L'auteur de ce drame écrivait il y a peu de semaines à propos d'un
poëte mort avant l'âge:
«...Dans ce moment de mêlée et de tourmente littéraire, qui faut-il
plaindre, ceux qui meurent ou ceux qui combattent? Sans doute, il est
triste de voir un poëte de vingt ans qui s'en va, une lyre qui se
brise, un avenir qui s'évanouit; mais n'est-ce pas quelque chose aussi
que le repos?

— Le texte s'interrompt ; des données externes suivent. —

(** ** A sample project

    Concrete collaborators and file systems on which the tasks are run: a
    plugin checked out at [root], whose sources are [src/a.ts], [src/b.ts]
    and [src/main.css] when they exist.  A file conforms to the formatter
    when it starts with the marker [// ok]; the formatter answers a
    50-character text, except for the text [tiny], for which it answers 8
    characters, and for [broken(], which it cannot parse.  The linter
    reports [var] declarations as errors and [debugger] statements as
    warnings. *)
Module Sample.

Definition toolkit : string := "/opt/toolkit/cli/tasks".

Definition join (base relative : string) : string := base +:+ "/" +:+ relative.

Definition present (fs : FS) (candidates : list string) : list string :=
  List.filter (fun p => fs_existsSync p fs) candidates.

Definition sources (root pattern : string) (fs : FS) : list string :=
  if String.eqb pattern (join root "src/**/*.+(ts|tsx)")
  then present fs [join root "src/a.ts"; join root "src/b.ts"]
  else if String.eqb pattern (join root "src/**/*.+(scss|css)")
  then present fs [join root "src/main.css"]
  else [].

Definition parse (text : string) : Settled (gmap string string) :=
  if String.eqb text "{}" then Resolved ∅ else Rejected (Foreign "SyntaxError").

Definition conforms (contents : string) (config : gmap string string) : bool :=
  String.prefix "// ok" contents.

Definition formatted50 : string :=
  "// ok" +:+ newline +:+ "export const answer: number = 6 * 7 + 0 - 0" +:+ newline.

Definition formatted8 : string := "let a=1;".

Definition reformat (contents : string) (config : gmap string string) : Settled string :=
  if String.eqb contents "tiny" then Resolved formatted8
  else if String.eqb contents "broken(" then Rejected (Foreign "SyntaxError")
  else Resolved formatted50.

Definition loadRules (configPath : string) (fs : FS) : Settled string :=
  match files fs !! configPath with
  | Some _ => Resolved configPath
  | None => Rejected (Foreign "ConfigurationNotFound")
  end.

N'est-il pas permis à ceux autour desquels s'amassent
incessamment calomnies, injures, haines, jalousies, sourdes menées,
basses trahisons; hommes loyaux auxquels on fait une guerre déloyale;
hommes dévoués qui ne voudraient enfin que doter le pays d'une liberté
de plus, celle de l'art, celle de l'intelligence; hommes laborieux qui
poursuivent paisiblement leur oeuvre de conscience, en proie d'un
côté à de viles machinations de censure[2] et de police, en butte de
l'autre, trop souvent, à l'ingratitude des esprits mêmes pour lesquels
ils travaillent; ne leur est-il pas permis de retourner quelquefois la
tête avec envie vers ceux qui sont tombés derrière eux et qui dorment
dans le tombeau? _Invideo_, disait Luther dans le cimetière de Worms,
_invideo, quia quiéscunt_.
«Qu'importe toutefois? Jeunes gens, ayons bon courage! Si rude qu'on
nous veuille faire le présent, l'avenir sera beau. Le romantisme, tant
de fois mal défini, n'est, à tout prendre, et c'est là sa définition
réelle, si l'on ne l'envisage que sous son côté militant, que le
_libéralisme_ en littérature. Cette vérité est déjà comprise à peu
près de tous les bons esprits, et le nombre en est grand; et bientôt,
car l'oeuvre est déjà bien avancée, le libéralisme littéraire ne sera
pas moins populaire que le libéralisme politique. La liberté dans
l'art, la liberté dans la société, voilà le double but auquel doivent
tendre d'un même pas tous les esprits conséquents et logiques; voilà
la double bannière qui rallie, à bien peu d'intelligences près
(lesquelles s'éclaireront), toute la jeunesse si forte et si patiente
d'aujourd'hui; puis, avec la jeunesse et à sa tête, l'élite de la
génération qui nous a précédés, tous ces sages vieillards qui, après
le premier moment de défiance et d'examen, ont reconnu que ce que font
leur fils est une conséquence de ce qu'ils ont fait eux-mêmes, et que
la liberté littéraire est fille de la liberté politique. Ce principe
est celui du siècle, et prévaudra. Les _Ultras_ de tout genre,
classiques ou monarchiques, auront beau se prêter secours pour refaire
l'ancien régime de toutes pièces, société et littérature; chaque
progrès du pays, chaque développement des intelligences, chaque pas
de la liberté fera crouler tout ce qu'ils auront échafaudé. Et,
en définitive, leurs efforts de réaction auront été utiles. En
révolution, tout mouvement fait avancer. La vérité et la liberté ont
cela d'excellent que tout ce qu'on fait pour elles et tout ce qu'on
fait contre elles les sert également. Or, après tant de grandes choses
que nos pères ont faites et que nous avons vues, nous voilà sortis de
la vieille forme sociale; comment ne sortirions-nous pas de la vieille
forme poétique? A peuple nouveau, art nouveau. Tout en admirant la
littérature de Louis XIV, si bien adaptée à sa monarchie, elle saura
bien avoir sa littérature propre et personnelle et nationale, cette
France actuelle, cette France du dix-neuvième siècle, à qui Mirabeau a
fait sa liberté et Napoléon sa puissance[a].»